(* ===== verification/GitLock.v ===== *)
(** * GitLock.v: the lock manager of GitOps

    [graphql/server/pkg/gitops/git-lock.go]: one mutex per repository, created
    on demand in a map that has a mutex of its own. The goroutines that call
    [Lock] and [Unlock] interleave at the operations on the mutexes; the
    manager is a step relation on the shared state and the program counters. A
    goroutine of [service.go] that takes the lock of a repository while it holds
    that of a project is two threads here, one for each pair of [Lock] and
    [Unlock]: a mutex belongs to no goroutine, and the order in which the code
    nests the pairs only leaves interleavings out. *)
From S2P Require Import Prelude World GoStd.
From Stdlib Require Import Ascii.
Local Open Scope string_scope.

(** ** [getKey] *)

(** [strings.Trim(s, cutset)] removes the characters of the set from both ends. *)
Fixpoint drop_set (cutset : list ascii) (l : list ascii) : list ascii :=
  match l with
  | c :: l' => if bool_decide (c ∈ cutset) then drop_set cutset l' else l
  | [] => []
  end.
Definition Trim (s cutset : string) : string :=
  of_chars (reverse (drop_set (chars cutset) (reverse (drop_set (chars cutset) (chars s))))).

(** [regexp.MustCompile("[:/]").Split(s, -1)] *)
Fixpoint split_class (f : ascii → bool) (cur l : list ascii) : list (list ascii) :=
  match l with
  | [] => [reverse cur]
  | c :: l => if f c then reverse cur :: split_class f [] l else split_class f (c :: cur) l
  end.
Definition colon_or_slash (c : ascii) : bool := bool_decide (c ∈ chars ":/").
(* ===== verification/Experiments.v ===== *)
(** * Experiments.v: experiments and their runs in the control plane

    The documents of the collections [chaosExperiments] and
    [chaosExperimentRuns] ([graphql/server/pkg/database/mongodb]), the state the
    GraphQL server keeps for connected infrastructures
    ([pkg/data-store/store.go]), and the operators on the two collections. *)
From S2P Require Import Prelude World GoStd GraphDocs.
From Stdlib Require Import Ascii SpecFloat.
Local Open Scope string_scope.
Local Open Scope Z_scope.

(** ** Documents *)

Record Probes : Type := mkProbes { pb_FaultName : string; pb_ProbeNames : list string }.

(** A weightage is a pointer in the Go document: [None] is [nil]. The slice of
    weightages is [nil], and null in the database, when none was given. *)
Record WeightagesInput : Type := mkWeightage { we_FaultName : string; we_Weightage : Z }.
Record ExperimentRevision : Type := mkRevision {
  rv_RevisionID : string; rv_ExperimentManifest : string; rv_UpdatedAt : Z;
  rv_Weightages : option (list (option WeightagesInput)); rv_Probes : list Probes
}.
(** A loop over a slice that is [nil] has no round. *)
Definition revision_weights (rev : ExperimentRevision) : list (option WeightagesInput) := default [] (rv_Weightages rev).

(** Scores are [float64]: binary64 values, absent while the pointer is [nil]. *)
Record ExperimentRunDetail : Type := mkRunDetail {
  rd_Audit : mongodb_Audit; rd_ProjectID : string; rd_ExperimentRunID : string; rd_Phase : string;
  rd_NotifyID : option string; rd_ResiliencyScore : option spec_float; rd_Completed : bool;
  rd_RunSequence : Z; rd_Probe : list Probes
}.

Definition NonCronExperiment : string := "experiment".
Definition CronExperiment : string := "cronexperiment".
Definition ChaosEngineExperiment : string := "chaosengine".

Record ChaosExperimentRequest : Type := mkExperiment {
  ex_Name : string; ex_Description : string; ex_Tags : list string; ex_Audit : mongodb_Audit;
  ex_ProjectID : string; ex_ExperimentID : string; ex_CronSyntax : string; ex_InfraID : string;
  ex_ExperimentType : string; ex_Revision : list ExperimentRevision; ex_IsCustomExperiment : bool;
  ex_RecentExperimentRunDetails : list ExperimentRunDetail; ex_TotalExperimentRuns : Z
}.

(** The counters of a run are pointers in the Go document, set and cleared
    together: [None] before the first event. *)
Record FaultCounts : Type := mkFaultCounts {
  fc_Passed : Z; fc_Failed : Z; fc_Awaited : Z; fc_Stopped : Z; fc_NA : Z; fc_Total : Z
}.
Record ChaosExperimentRun : Type := mkRun {
  cr_ProjectID : string; cr_Audit : mongodb_Audit; cr_InfraID : string; cr_ExperimentRunID : string;
  cr_ExperimentID : string; cr_ExperimentName : string; cr_Phase : string; cr_Probes : list Probes;
  cr_ExecutionData : string; cr_RevisionID : string; cr_NotifyID : option string;
  cr_ResiliencyScore : option spec_float; cr_Faults : option FaultCounts; cr_RunSequence : Z;
  cr_Completed : bool
}.

Definition set_recent (l : list ExperimentRunDetail) (e : ChaosExperimentRequest) : ChaosExperimentRequest :=
  mkExperiment (ex_Name e) (ex_Description e) (ex_Tags e) (ex_Audit e) (ex_ProjectID e)
    (ex_ExperimentID e) (ex_CronSyntax e) (ex_InfraID e) (ex_ExperimentType e) (ex_Revision e)
    (ex_IsCustomExperiment e) l (ex_TotalExperimentRuns e).
Definition set_total (n : Z) (e : ChaosExperimentRequest) : ChaosExperimentRequest :=
  mkExperiment (ex_Name e) (ex_Description e) (ex_Tags e) (ex_Audit e) (ex_ProjectID e)
    (ex_ExperimentID e) (ex_CronSyntax e) (ex_InfraID e) (ex_ExperimentType e) (ex_Revision e)
    (ex_IsCustomExperiment e) (ex_RecentExperimentRunDetails e) n.
Definition set_ex_audit (a : mongodb_Audit) (e : ChaosExperimentRequest) : ChaosExperimentRequest :=
  mkExperiment (ex_Name e) (ex_Description e) (ex_Tags e) a (ex_ProjectID e)
    (ex_ExperimentID e) (ex_CronSyntax e) (ex_InfraID e) (ex_ExperimentType e) (ex_Revision e)
    (ex_IsCustomExperiment e) (ex_RecentExperimentRunDetails e) (ex_TotalExperimentRuns e).
Definition set_run_audit (a : mongodb_Audit) (r : ChaosExperimentRun) : ChaosExperimentRun :=
  mkRun (cr_ProjectID r) a (cr_InfraID r) (cr_ExperimentRunID r) (cr_ExperimentID r)
    (cr_ExperimentName r) (cr_Phase r) (cr_Probes r) (cr_ExecutionData r) (cr_RevisionID r)
    (cr_NotifyID r) (cr_ResiliencyScore r) (cr_Faults r) (cr_RunSequence r) (cr_Completed r).

(** ** Run phases: [model.ExperimentRunStatus] *)
Definition ExperimentRunStatusRunning : string := "Running".
Definition ExperimentRunStatusCompleted : string := "Completed".
Definition ExperimentRunStatusStopped : string := "Stopped".
Definition ExperimentRunStatusError : string := "Error".
Definition ExperimentRunStatusTimeout : string := "Timeout".
Definition ExperimentRunStatusTerminated : string := "Terminated".
Definition ExperimentRunStatusQueued : string := "Queued".

(** ** The state of the server: its collections and its connections *)
Record GraphDB : Type := mkGraphDB {
  g_experiments : list ChaosExperimentRequest;
  g_runs : list ChaosExperimentRun;
  g_infras : list ChaosInfra;
  g_environments : list Environment;
  g_probes : list Probe;
  g_registries : list ImageRegistry;
  g_gitconfigs : list GitConfigDB;
  g_hubs : list ChaosHub;
  g_gitcalls : list GitCall;
  g_store : StateData
}.

#[export, refine] Instance experiment_collection : Collection GraphDB ChaosExperimentRequest := {|
  docs := g_experiments;
  set_docs l s := mkGraphDB l (g_runs s) (g_infras s) (g_environments s) (g_probes s) (g_registries s) (g_gitconfigs s) (g_hubs s)
    (g_gitcalls s) (g_store s)
|}.
Proof. all: by try intros []. Defined.
#[export, refine] Instance run_collection : Collection GraphDB ChaosExperimentRun := {|
  docs := g_runs;
  set_docs l s := mkGraphDB (g_experiments s) l (g_infras s) (g_environments s) (g_probes s) (g_registries s) (g_gitconfigs s) (g_hubs s)
    (g_gitcalls s) (g_store s)
|}.
Proof. all: by try intros []. Defined.
#[export, refine] Instance infra_collection : Collection GraphDB ChaosInfra := {|
  docs := g_infras;
  set_docs l s := mkGraphDB (g_experiments s) (g_runs s) l (g_environments s) (g_probes s) (g_registries s) (g_gitconfigs s) (g_hubs s)
    (g_gitcalls s) (g_store s)
|}.
Proof. all: by try intros []. Defined.
#[export, refine] Instance environment_collection : Collection GraphDB Environment := {|
  docs := g_environments;
  set_docs l s := mkGraphDB (g_experiments s) (g_runs s) (g_infras s) l (g_probes s) (g_registries s) (g_gitconfigs s) (g_hubs s)
    (g_gitcalls s) (g_store s)
|}.
Proof. all: by try intros []. Defined.
#[export, refine] Instance probe_collection : Collection GraphDB Probe := {|
  docs := g_probes;
  set_docs l s := mkGraphDB (g_experiments s) (g_runs s) (g_infras s) (g_environments s) l (g_registries s) (g_gitconfigs s) (g_hubs s)
    (g_gitcalls s) (g_store s)
|}.
Proof. all: by try intros []. Defined.
#[export, refine] Instance registry_collection : Collection GraphDB ImageRegistry := {|
  docs := g_registries;
  set_docs l s := mkGraphDB (g_experiments s) (g_runs s) (g_infras s) (g_environments s) (g_probes s) l (g_gitconfigs s) (g_hubs s)
    (g_gitcalls s) (g_store s)
|}.
Proof. all: by try intros []. Defined.
#[export, refine] Instance gitconfig_collection : Collection GraphDB GitConfigDB := {|
  docs := g_gitconfigs;
  set_docs l s := mkGraphDB (g_experiments s) (g_runs s) (g_infras s) (g_environments s) (g_probes s) (g_registries s) l (g_hubs s)
    (g_gitcalls s) (g_store s)
|}.
Proof. all: by try intros []. Defined.
#[export, refine] Instance hub_collection : Collection GraphDB ChaosHub := {|
  docs := g_hubs;
  set_docs l s := mkGraphDB (g_experiments s) (g_runs s) (g_infras s) (g_environments s) (g_probes s) (g_registries s)
    (g_gitconfigs s) l (g_gitcalls s) (g_store s)
|}.
Proof. all: by try intros []. Defined.

Definition set_store (f : StateData → StateData) (s : GraphDB) : GraphDB :=
  mkGraphDB (g_experiments s) (g_runs s) (g_infras s) (g_environments s) (g_probes s) (g_registries s) (g_gitconfigs s) (g_hubs s) (g_gitcalls s)
    (f (g_store s)).
Definition add_gitcall (c : GitCall) (s : GraphDB) : GraphDB :=
  mkGraphDB (g_experiments s) (g_runs s) (g_infras s) (g_environments s) (g_probes s) (g_registries s) (g_gitconfigs s) (g_hubs s)
    (g_gitcalls s ++ [c])%list (g_store s).

Abbreviation GM := (M (World GraphDB)).

(** No unique index concerns the documents of runs. *)
Definition no_key {D} : D → D → bool := λ _ _, false.

(** ** Array filters and the positional operator

    [{"arr.f": v}] selects the documents some element of whose array has
    [f = v]. The element a [$] in the update stands for is the first element
    that matches the condition on the array. With several conditions on the
    array it is an element one of them matches, the driver's choice. *)
Class Positional :=
  positional_choice : nat → list (ExperimentRunDetail → bool) → list ExperimentRunDetail → option nat.

(** The position of the first element that satisfies [f]. *)
Fixpoint find_index {A} (f : A → bool) (l : list A) : option nat :=
  match l with
  | [] => None
  | x :: l => if f x then Some 0%nat else S <$> find_index f l
  end.

Class PositionalLaws (ps : Positional) : Prop := {
  positional_single n c l : positional_choice n [c] l = find_index c l;
  positional_many n cs l i :
    positional_choice n cs l = Some i → ∃ c d, c ∈ cs ∧ l !! i = Some d ∧ c d = true;
}.

Definition array_match (cs : list (ExperimentRunDetail → bool)) (l : list ExperimentRunDetail) : bool :=
  forallb (λ c, existsb c l) cs.

Section operators.
Context `{MongoDriver} `{Runtime}.

(** [CountDocuments] *)
Definition CountDocuments {D} `{Collection GraphDB D} (q : D → bool) : GM (res Z) :=
  let? l := Aggregate (λ l, [Z.of_nat (length (List.filter q l))]) in
  mret (Ok (default 0 (head l))).

(** *** [chaos_experiment/operations.go] *)
Definition GetExperiment (q : ChaosExperimentRequest → bool) : GM (res ChaosExperimentRequest) :=
  FindOne q.
Definition UpdateChaosExperiment (q : ChaosExperimentRequest → bool)
    (f : ChaosExperimentRequest → ChaosExperimentRequest) : GM (res unit) :=
  let? _ := UpdateOne q f in mret (Ok tt).

(** *** [chaos_experiment_run/operations.go] *)
Definition CreateExperimentRun (r : ChaosExperimentRun) : GM (res unit) := InsertOne no_key r.
Definition GetExperimentRuns (q : ChaosExperimentRun → bool) : GM (res (list ChaosExperimentRun)) :=
  Find q.
Definition CountExperimentRuns (q : ChaosExperimentRun → bool) : GM (res Z) := CountDocuments q.
Definition GetExperimentRun (q : ChaosExperimentRun → bool) : GM (res ChaosExperimentRun) := FindOne q.
Definition UpdateExperimentRunWithQuery (q : ChaosExperimentRun → bool)
    (f : ChaosExperimentRun → ChaosExperimentRun) : GM (res unit) :=
  let? _ := UpdateOne q f in mret (Ok tt).

(** The run an event is about: by its notification when it has one. *)
Definition run_query (experimentID runID : string) (notifyID : option string) (r : ChaosExperimentRun) : bool :=
  str_eq (cr_ExperimentID r) experimentID &&
  match notifyID with
  | Some n => bool_decide (cr_NotifyID r = Some n)
  | None => str_eq (cr_ExperimentRunID r) runID
  end.

(** The [$set] of an event. *)
Definition merge_run (wfRun r : ChaosExperimentRun) : ChaosExperimentRun :=
  mkRun (cr_ProjectID r)
    (set_is_removed (au_IsRemoved (cr_Audit wfRun))
       (touch (au_UpdatedAt (cr_Audit wfRun)) (au_UpdatedBy (cr_Audit wfRun)) (cr_Audit r)))
    (cr_InfraID r) (cr_ExperimentRunID wfRun) (cr_ExperimentID r) (cr_ExperimentName r)
    (cr_Phase wfRun) (cr_Probes r) (cr_ExecutionData wfRun) (cr_RevisionID r) (cr_NotifyID r)
    (cr_ResiliencyScore wfRun) (cr_Faults wfRun) (cr_RunSequence r) (cr_Completed wfRun).

Definition UpdateExperimentRun (wfRun : ChaosExperimentRun) : GM (res Z) :=
  let query := run_query (cr_ExperimentID wfRun) (cr_ExperimentRunID wfRun) (cr_NotifyID wfRun) in
  let? count := CountDocuments query in
  if bool_decide (count = 0) then
    t ← now;
    let? _ := InsertOne no_key (set_run_audit (set_created_at t (cr_Audit wfRun)) wfRun) in
    mret (Ok 1)
  else if bool_decide (count = 1) then
    let? matched := UpdateOne (λ r, query r && negb (cr_Completed r)) (merge_run wfRun) in
    mret (Ok (Z.of_nat matched))
  else mret (Ok 1).
End operators.

(** ** Messages to infrastructures: [chaos_infrastructure/infra_utils.go]

    [manifest_namespace] is [yaml.Unmarshal] into an unstructured object
    followed by [GetNamespace]; its error ends the call. *)
Class ManifestNamespace := manifest_namespace : string → option string.

Record SubscriberRequests : Type := mkSubscriberRequest {
  sr_RequestType : string; sr_K8sManifest : string; sr_ExternalData : option string;
  sr_ProjectID : string; sr_InfraID : string; sr_Namespace : string; sr_Username : option string
}.

Definition SendRequestToSubscriber (sr : SubscriberRequests) : GM unit := λ w,
  let newAction := mkInfraAction (sr_ProjectID sr)
    (mkAction "" (sr_RequestType sr) (sr_K8sManifest sr) (sr_Namespace sr) (sr_ExternalData sr) (sr_Username sr)) in
  match ConnectedInfra (g_store (db w)) !! sr_InfraID sr with
  | Some observer => (tt, mkWorld (set_store (send_action observer newAction) (db w)) (tick w))
  | None => (tt, w)
  end.

Definition SendExperimentToSubscriber `{ManifestNamespace} (projectID manifest infraID : string)
    (username externalData : option string) (reqType : string) : GM unit :=
  match manifest_namespace manifest with
  | None => mret tt
  | Some ns =>
      SendRequestToSubscriber
        (mkSubscriberRequest reqType manifest externalData projectID infraID ns username)
  end.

[TASK STATEMENT]
Scan the data above and copy every line with "verification" in it.

[TASK RESULT]
(* ===== verification/GitLock.v ===== *)
(* ===== verification/Experiments.v ===== *)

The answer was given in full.